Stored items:
########

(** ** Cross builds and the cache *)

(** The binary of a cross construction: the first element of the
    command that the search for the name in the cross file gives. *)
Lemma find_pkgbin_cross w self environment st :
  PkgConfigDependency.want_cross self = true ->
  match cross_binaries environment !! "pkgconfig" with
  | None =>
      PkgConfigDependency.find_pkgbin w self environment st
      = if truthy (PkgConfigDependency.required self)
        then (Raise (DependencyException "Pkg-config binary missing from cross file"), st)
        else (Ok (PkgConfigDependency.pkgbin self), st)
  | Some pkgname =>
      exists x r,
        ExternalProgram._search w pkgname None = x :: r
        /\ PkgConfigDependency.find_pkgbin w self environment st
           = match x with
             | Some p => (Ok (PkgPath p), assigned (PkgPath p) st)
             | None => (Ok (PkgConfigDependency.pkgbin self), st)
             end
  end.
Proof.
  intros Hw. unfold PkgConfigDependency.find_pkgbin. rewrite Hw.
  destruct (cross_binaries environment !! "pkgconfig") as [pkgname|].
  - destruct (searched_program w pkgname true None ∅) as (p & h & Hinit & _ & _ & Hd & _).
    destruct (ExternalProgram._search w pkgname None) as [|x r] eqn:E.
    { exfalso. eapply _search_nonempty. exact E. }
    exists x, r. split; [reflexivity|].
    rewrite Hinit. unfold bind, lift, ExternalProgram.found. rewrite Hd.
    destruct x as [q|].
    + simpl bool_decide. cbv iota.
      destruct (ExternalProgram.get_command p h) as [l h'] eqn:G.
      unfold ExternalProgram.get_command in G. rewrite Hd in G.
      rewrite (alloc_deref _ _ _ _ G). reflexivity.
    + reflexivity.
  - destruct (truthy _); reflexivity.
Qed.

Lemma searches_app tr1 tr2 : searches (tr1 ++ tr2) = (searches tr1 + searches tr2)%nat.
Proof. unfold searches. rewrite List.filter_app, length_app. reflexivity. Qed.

########

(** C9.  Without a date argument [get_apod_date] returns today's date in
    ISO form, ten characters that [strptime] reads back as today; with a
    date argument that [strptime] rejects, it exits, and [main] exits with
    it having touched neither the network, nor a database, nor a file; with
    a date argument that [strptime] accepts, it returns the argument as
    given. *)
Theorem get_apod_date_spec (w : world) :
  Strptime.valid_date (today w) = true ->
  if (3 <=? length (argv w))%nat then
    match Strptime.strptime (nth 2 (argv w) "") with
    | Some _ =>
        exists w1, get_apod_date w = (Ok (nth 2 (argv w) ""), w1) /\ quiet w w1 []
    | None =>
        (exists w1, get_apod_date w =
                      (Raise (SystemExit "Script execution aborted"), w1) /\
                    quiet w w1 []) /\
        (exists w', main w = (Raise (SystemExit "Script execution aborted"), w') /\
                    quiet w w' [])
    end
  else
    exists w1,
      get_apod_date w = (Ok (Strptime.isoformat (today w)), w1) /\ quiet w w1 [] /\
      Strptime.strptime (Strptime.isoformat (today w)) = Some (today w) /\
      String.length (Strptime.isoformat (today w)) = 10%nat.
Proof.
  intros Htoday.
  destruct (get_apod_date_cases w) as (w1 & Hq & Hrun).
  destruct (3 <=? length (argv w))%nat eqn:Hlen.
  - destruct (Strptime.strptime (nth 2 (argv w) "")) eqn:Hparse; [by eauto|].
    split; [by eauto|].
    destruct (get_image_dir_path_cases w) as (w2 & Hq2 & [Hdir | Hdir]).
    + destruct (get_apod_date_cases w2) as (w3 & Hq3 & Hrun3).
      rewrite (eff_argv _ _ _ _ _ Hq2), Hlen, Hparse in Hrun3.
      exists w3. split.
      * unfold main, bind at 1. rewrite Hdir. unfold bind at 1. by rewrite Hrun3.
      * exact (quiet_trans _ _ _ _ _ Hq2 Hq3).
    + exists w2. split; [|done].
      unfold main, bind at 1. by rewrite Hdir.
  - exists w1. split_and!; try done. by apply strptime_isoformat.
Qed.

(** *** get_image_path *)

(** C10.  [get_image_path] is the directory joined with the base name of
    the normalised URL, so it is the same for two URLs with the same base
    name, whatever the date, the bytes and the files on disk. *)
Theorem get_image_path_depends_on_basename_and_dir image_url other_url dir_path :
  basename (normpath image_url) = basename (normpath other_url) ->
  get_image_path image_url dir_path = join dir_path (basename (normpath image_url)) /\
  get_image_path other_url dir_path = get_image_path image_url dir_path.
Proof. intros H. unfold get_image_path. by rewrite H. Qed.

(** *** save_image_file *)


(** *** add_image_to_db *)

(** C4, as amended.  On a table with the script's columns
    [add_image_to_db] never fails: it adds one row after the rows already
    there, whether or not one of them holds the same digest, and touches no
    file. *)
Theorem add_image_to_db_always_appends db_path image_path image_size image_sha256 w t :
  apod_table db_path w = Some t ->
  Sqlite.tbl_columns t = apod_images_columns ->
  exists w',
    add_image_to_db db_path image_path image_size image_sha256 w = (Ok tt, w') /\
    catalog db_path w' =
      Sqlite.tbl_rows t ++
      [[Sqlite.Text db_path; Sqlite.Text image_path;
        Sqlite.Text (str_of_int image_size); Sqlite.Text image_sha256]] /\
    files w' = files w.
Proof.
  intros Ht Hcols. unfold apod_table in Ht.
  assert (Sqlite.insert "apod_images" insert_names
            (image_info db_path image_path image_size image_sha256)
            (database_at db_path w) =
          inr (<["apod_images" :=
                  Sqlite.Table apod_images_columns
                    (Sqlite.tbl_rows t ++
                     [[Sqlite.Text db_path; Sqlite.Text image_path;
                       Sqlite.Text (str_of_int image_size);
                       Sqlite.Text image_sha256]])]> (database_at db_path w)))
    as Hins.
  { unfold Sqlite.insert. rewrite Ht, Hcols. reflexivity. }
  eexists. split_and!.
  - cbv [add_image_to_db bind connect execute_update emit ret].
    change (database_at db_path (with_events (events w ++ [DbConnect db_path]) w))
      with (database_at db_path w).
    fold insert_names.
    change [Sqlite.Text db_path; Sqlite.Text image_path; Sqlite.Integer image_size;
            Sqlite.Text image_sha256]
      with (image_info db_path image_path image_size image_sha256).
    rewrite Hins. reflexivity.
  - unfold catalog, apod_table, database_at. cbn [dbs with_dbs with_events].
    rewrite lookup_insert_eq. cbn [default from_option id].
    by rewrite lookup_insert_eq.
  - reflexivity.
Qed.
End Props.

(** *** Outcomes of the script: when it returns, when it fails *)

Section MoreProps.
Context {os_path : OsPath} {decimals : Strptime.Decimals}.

########

▸ THE TASK: One number is the full answer: how many lines of the records include the string "Hlen".

▸ RESULT OF THIS TASK: 2